10cc were, as expected, brilliant. “I’m Not In Love’ completely stole my heart. So many amazing songs by such an iconic band, just as that damn rain started to pour down. Everytime I think of 10CC I think of High School & bands were covering their music. Lead by the original member Graham Gouldman, a wonerful set highlighting the vastness of their musical career and why they are adored by so many.

Al Murray was headlining the Absolute Radio Comedy Tent on the Sunday. I’ve seen him before but the man never gets old or boring. His character of the Pub Landlord is amazing and I laugh intensely every single time. His humour represents the best parts of being British.

Tomoyasu Hotei – King of Kill Bill. This man is one of the best guitarists that I have ever witnessed. Known for the theme tune to “Kill Bill” “Battle Without Honour or Humanity”. Japanese Hotei is absolutely AMAZING. His talents & skills are stunning and an honour to watch live on such a tiny scale. Hotei first English Festival appearance, I feel privileged to have witnessed him play the guitar like he did.

The Gipsy Kings. The big one. A lot of festival-goers had been waiting for this moment with baited breathe. And honestly? Meh. I understand that they are the sound of summers past but honestly, for me, Simple Minds would have been a better Sunday night headliner. However, they brought the musical flavours of Spain with 'Bamboléo' and a huge conga line begun throughout the crowd with people dressed in sombreros and fake moustaches. It almost felt like Spain…if you weren’t in rural Oxfordshire. Baliardo was the sole lead player in a frontline of six guitarists which originally consisted of two families of brothers.

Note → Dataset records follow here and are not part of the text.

Lemma attachedUnder_root nodeDir :
  Contains (TrimPrefix nodeDir "/") "/" = true -> attachedUnder "" nodeDir = false.
Proof.
  intros H. unfold attachedUnder.
  change (TrimPrefix nodeDir "") with nodeDir. rewrite H.
  by rewrite andb_false_r, andb_false_r.
Qed.

Lemma addChildren_nil parent : addChildren parent [] = parent.
Proof. destruct parent. unfold addChildren. cbn. by rewrite app_nil_r. Qed.

Lemma foldl_attach_none (sub : string -> ComponentNode) dir keys parent :
  Forall (fun k => attachedUnder dir k = false) keys ->
  foldl (fun parent nodeDir =>
           if attachedUnder dir nodeDir
           then addChildren parent [sub nodeDir] else parent) parent keys
  = parent.
Proof.
  intros Hkeys. induction Hkeys as [| k keys Hk _ IH]; [reflexivity |].
  cbn [foldl]. rewrite Hk. exact IH.
Qed.

(** X16: when every file of the registry lies two or more directories
    below the project root (the directory of its path has a separator after
    its first byte), no key of the grouping passes the test of the root
    call, and [buildTree] returns the root as it was: the tree holds none of
    the registry's nodes. *)
Theorem buildTree_loses_nested_files rangeNodes rangeDirs project :
  (forall dirNodes, rangeDirs dirNodes ≡ₚ keysOf dirNodes) ->
  (forall k node, NodesMap project !! k = Some node ->
     Contains (TrimPrefix (Filepath.Dir (Path node)) "/") "/" = true) ->
  buildTree rangeNodes rangeDirs project = Root project.
Proof.
  intros Hrange Hdeep. unfold buildTree.
  set (dirNodes := groupByDir (rangeNodes (NodesMap project)) (NodesMap project)).
  assert (Hkeys : Forall (fun k => attachedUnder "" k = false) (rangeDirs dirNodes)).
  { apply Forall_forall. intros k Hk. rewrite Hrange in Hk. unfold keysOf in Hk.
    apply list_elem_of_fmap in Hk as ([k' group] & -> & Hk). cbn [fst].
    apply elem_of_map_to_list in Hk.
    destruct (groupByDir_key _ _ k' (ex_intro _ group Hk)) as (id & node & Hid & <-).
    apply attachedUnder_root. by apply (Hdeep id). }
  assert (Hnone : dirNodes !! "" = None) by apply groupByDir_no_root.
  cbn [buildTreeRecursive]. rewrite Hnone. cbn [default]. rewrite addChildren_nil.
  exact (foldl_attach_none
           (fun nodeDir =>
              buildTreeRecursive (maxLength (rangeDirs dirNodes)) (directoryNode nodeDir)
                nodeDir dirNodes (rangeDirs dirNodes))
           "" (rangeDirs dirNodes) (Root project) Hkeys).
Qed.

Lemma buildTree_loses_nested_files_witness :
  treeOf nestedRegistry = Root (emptyProject "/p").
Proof.
  apply (buildTree_loses_nested_files keysOf keysOf
           {| Root := Root (emptyProject "/p"); NodesMap := nestedRegistry;
              Files := []; Stats := Stats (emptyProject "/p") |}).
  - reflexivity.
  - intros k node Hk. cbn [NodesMap] in Hk. unfold nestedRegistry in Hk.
    apply lookup_insert_Some in Hk as [[_ <-] | [_ Hk]]; [vm_compute; reflexivity |].
    rewrite lookup_empty in Hk. discriminate Hk.
Defined.

(** * The configuration reader *)

Lemma HasPrefix_app p s : HasPrefix (p +:+ s) p = true.
Proof.
  induction p as [| c p IH]; [reflexivity |]. rewrite append_String. cbn [HasPrefix].
  by rewrite Ascii.eqb_refl, IH.
Qed.

Lemma sdrop_app p s : sdrop (String.length p) (p +:+ s) = s.
Proof. induction p as [| c p IH]; [reflexivity |]. rewrite append_String. exact IH. Qed.

Lemma stake_app s t : stake (String.length s) (s +:+ t) = s.
Proof.
  induction s as [| c s IH]; [by destruct t |]. rewrite append_String. cbn. by rewrite IH.
Qed.

Lemma TrimPrefix_app p s : TrimPrefix (p +:+ s) p = s.
Proof. unfold TrimPrefix. by rewrite HasPrefix_app, sdrop_app. Qed.

Lemma HasSuffix_app s suffix : HasSuffix (s +:+ suffix) suffix = true.
Proof.
  unfold HasSuffix. rewrite length_append.
  replace (String.length s + String.length suffix - String.length suffix)
    with (String.length s) by lia.
  rewrite sdrop_app, String.eqb_refl, andb_true_r. apply Nat.leb_le. lia.
Qed.

Lemma TrimSuffix_app s suffix : TrimSuffix (s +:+ suffix) suffix = s.
Proof.
  unfold TrimSuffix. rewrite HasSuffix_app, length_append.
  replace (String.length s + String.length suffix - String.length suffix)
    with (String.length s) by lia.
  apply stake_app.
Qed.

Lemma TrimSuffix_none s suffix : HasSuffix s suffix = false -> TrimSuffix s suffix = s.
Proof. unfold TrimSuffix. by intros ->. Qed.

Lemma ReplaceFirst_app old s new : ReplaceFirst (old +:+ s) old new = new +:+ s.
Proof.
  destruct (old +:+ s) as [| c r] eqn:E; cbn [ReplaceFirst]; rewrite <- E;
    by rewrite HasPrefix_app, sdrop_app.
Qed.

(** X17: [parseJSONConfig] turns a [paths] entry of a [jsconfig.json] or
    [tsconfig.json] into an alias by cutting the trailing [/*] off the
    pattern and off the first target: the later targets play no part, a
    pattern or target without the suffix is taken as it is, and an entry
    without targets adds nothing. *)
Theorem addPath_strips_stars config alias target others :
  addPath config (alias +:+ "/*", (target +:+ "/*") :: others) = setAlias config alias target
  /\ (HasSuffix alias "/*" = false -> HasSuffix target "/*" = false ->
      addPath config (alias, target :: others) = setAlias config alias target)
  /\ addPath config (alias, []) = config.
Proof.
  split; [| split]; [| | reflexivity].
  - cbn [addPath]. by rewrite !TrimSuffix_app.
  - intros Ha Ht. cbn [addPath]. by rewrite !TrimSuffix_none.
Qed.

Lemma foldl_addPath_BaseURL paths config :
  BaseURL (foldl addPath config paths) = BaseURL config.
Proof.
  revert config. induction paths as [| [pattern targets] paths IH]; intros config;
    [reflexivity |].
  cbn [foldl]. rewrite IH. by destruct targets.
Qed.

Lemma addMapper_BaseURL config entry : BaseURL (addMapper config entry) = BaseURL config.
Proof.
  destruct entry as [pattern target]. unfold addMapper.
  by destruct (Filepath.nonEmpty _ && Filepath.nonEmpty _).
Qed.

Lemma applyPackageJSON_BaseURL config p :
  BaseURL (applyPackageJSON config p) = BaseURL config.
Proof.
  unfold applyPackageJSON.
  assert (Hmappers : forall ms c, BaseURL (foldl addMapper c ms) = BaseURL c).
  { induction ms as [| m ms IH]; intros c; [reflexivity |].
    cbn [foldl]. by rewrite IH, addMapper_BaseURL. }
  rewrite Hmappers. generalize (Alias p) as aliases. intros aliases. revert config.
  induction aliases as [| [alias target] aliases IH]; intros config; [reflexivity |].
  cbn [foldl]. by rewrite IH.
Qed.

(** X18: [parseJSONConfig] turns a Jest [moduleNameMapper] entry whose
    pattern is a caret, the alias, a slash and the catch-all group with the
    closing dollar, and whose target is the root placeholder, the target, a
    slash and the first group reference, into the alias for the target.  An
    entry whose pattern or target is nothing but these decorations adds
    nothing. *)
Theorem addMapper_strips_decorations config alias target :
  alias <> "" -> target <> "" -> HasSuffix alias "(.*)$" = false ->
  addMapper config ("^" +:+ alias +:+ "/(.*)$", "<rootDir>/" +:+ target +:+ "/$1")
  = setAlias config alias target
  /\ addMapper config ("^/(.*)$", "<rootDir>/" +:+ target +:+ "/$1") = config
  /\ addMapper config ("^" +:+ alias +:+ "/(.*)$", "<rootDir>//$1") = config.
Proof.
  intros Halias Htarget Hsuffix.
  assert (Ha : Filepath.nonEmpty alias = true).
  { unfold Filepath.nonEmpty. by destruct (String.eqb_spec alias ""). }
  assert (Ht : Filepath.nonEmpty target = true).
  { unfold Filepath.nonEmpty. by destruct (String.eqb_spec target ""). }
  assert (Hpattern : TrimSuffix (TrimSuffix (TrimPrefix ("^" +:+ alias +:+ "/(.*)$") "^")
                                   "/(.*)$") "(.*)$" = alias).
  { by rewrite (TrimPrefix_app "^"), TrimSuffix_app, (TrimSuffix_none alias "(.*)$" Hsuffix). }
  assert (Htarget' : TrimSuffix (ReplaceFirst ("<rootDir>/" +:+ target +:+ "/$1")
                                   "<rootDir>/" "") "/$1" = target).
  { by rewrite (ReplaceFirst_app "<rootDir>/"), append_empty, TrimSuffix_app. }
  split; [| split]; unfold addMapper.
  - by rewrite Hpattern, Htarget', Ha, Ht.
  - reflexivity.
  - rewrite Hpattern, Ha. reflexivity.
Qed.

Lemma addMapper_strips_decorations_witness :
  addMapper noAliases ("^@components/(.*)$", "<rootDir>/src/components/$1")
  = setAlias noAliases "@components" "src/components"
  /\ addMapper noAliases ("^/(.*)$", "<rootDir>/src/components/$1") = noAliases
  /\ addMapper noAliases ("^@components/(.*)$", "<rootDir>//$1") = noAliases.
Proof.
  apply (addMapper_strips_decorations noAliases "@components" "src/components");
    [discriminate | discriminate | reflexivity].
Defined.

Section ReadProjectConfigFacts.

Variable stat : string -> bool.
Variable readFile : string -> option FileData.
Variable rootDir : string.

(** A JSON candidate that is missing or cannot be read. *)
#[local] Abbreviation unreadable configFile :=
  (stat (Filepath.Join [rootDir; configFile]) = false
   \/ readFile (Filepath.Join [rootDir; configFile]) = None).

Lemma readConfigs_skips_json configFile rest config :
  Filepath.Ext configFile = ".json" ->
  unreadable configFile ->
  readConfigs stat readFile rootDir (configFile :: rest) config
  = readConfigs stat readFile rootDir rest config.
Proof.
  intros Hext [H | H];
    [by apply readConfigs_missing | by apply readConfigs_unreadable_json].
Qed.

Lemma readConfigs_js configFile rest config :
  Filepath.Ext configFile = ".js" ->
  readConfigs stat readFile rootDir (configFile :: rest) config
  = readConfigs stat readFile rootDir rest
      (if stat (Filepath.Join [rootDir; configFile])
       then parseJSConfig readFile (Filepath.Join [rootDir; configFile]) config
       else config).
Proof. intros Hext. cbn [readConfigs]. rewrite Hext. by destruct (stat _). Qed.

Lemma readConfigs_babelrc rest config :
  readConfigs stat readFile rootDir (".babelrc" :: rest) config
  = readConfigs stat readFile rootDir rest config.
Proof. cbn [readConfigs]. by destruct (stat _). Qed.

(** The search up to the last candidate, when neither [jsconfig.json] nor
    [tsconfig.json] ended it. *)
Lemma ReadProjectConfig_to_package_json :
  unreadable "jsconfig.json" -> unreadable "tsconfig.json" ->
  ReadProjectConfig stat readFile rootDir
  = readConfigs stat readFile rootDir ["package.json"] (jsConfigs stat readFile rootDir).
Proof.
  intros Hjs Hts. unfold ReadProjectConfig, configFiles.
  rewrite (readConfigs_skips_json "jsconfig.json") by (reflexivity || exact Hjs).
  rewrite (readConfigs_skips_json "tsconfig.json") by (reflexivity || exact Hts).
  rewrite (readConfigs_js "webpack.config.js"), (readConfigs_js "craco.config.js")
    by reflexivity.
  rewrite readConfigs_babelrc. rewrite (readConfigs_js "babel.config.js") by reflexivity.
  reflexivity.
Qed.

End ReadProjectConfigFacts.

(** X19: when none of the three JSON candidates can be read, the JS config
    files decide the aliases, but a base URL found in them is kept only when
    the project has no [src] directory: with one, the base URL is [src]. *)
Theorem ReadProjectConfig_without_json stat readFile rootDir :
  (forall configFile, configFile ∈ ["jsconfig.json"; "tsconfig.json"; "package.json"] ->
     stat (Filepath.Join [rootDir; configFile]) = false
     \/ readFile (Filepath.Join [rootDir; configFile]) = None) ->
  ReadProjectConfig stat readFile rootDir
  = if stat (Filepath.Join [rootDir; "src"])
    then setBaseURL (jsConfigs stat readFile rootDir) "src"
    else jsConfigs stat readFile rootDir.
Proof.
  intros Hjson.
  rewrite ReadProjectConfig_to_package_json
    by (apply Hjson; repeat first [by left | right]).
  rewrite (readConfigs_skips_json stat readFile rootDir "package.json");
    [reflexivity | reflexivity |].
  apply Hjson. repeat first [by left | right].
Qed.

Once again Cornbury - you beautiful beast. While the acts may have been a bit limited in terms of what I like to listen too, the introduction of so many new bands is what makes this festival so great. You never know what to expect or who you will discover by heading to either stage. The charm of the festival will never get old for me. I love it as much as I did when I first went in 2011. It's warm, friendly, inviting and set in such a beautiful location. My one hope for next year is maybe try and get somebody like Imogen Heap or Regina Spektor. Somebody who ignites the excitement in me like it did in the first two visits. Big KevEd loved you and I declare my love for you too Cornbury.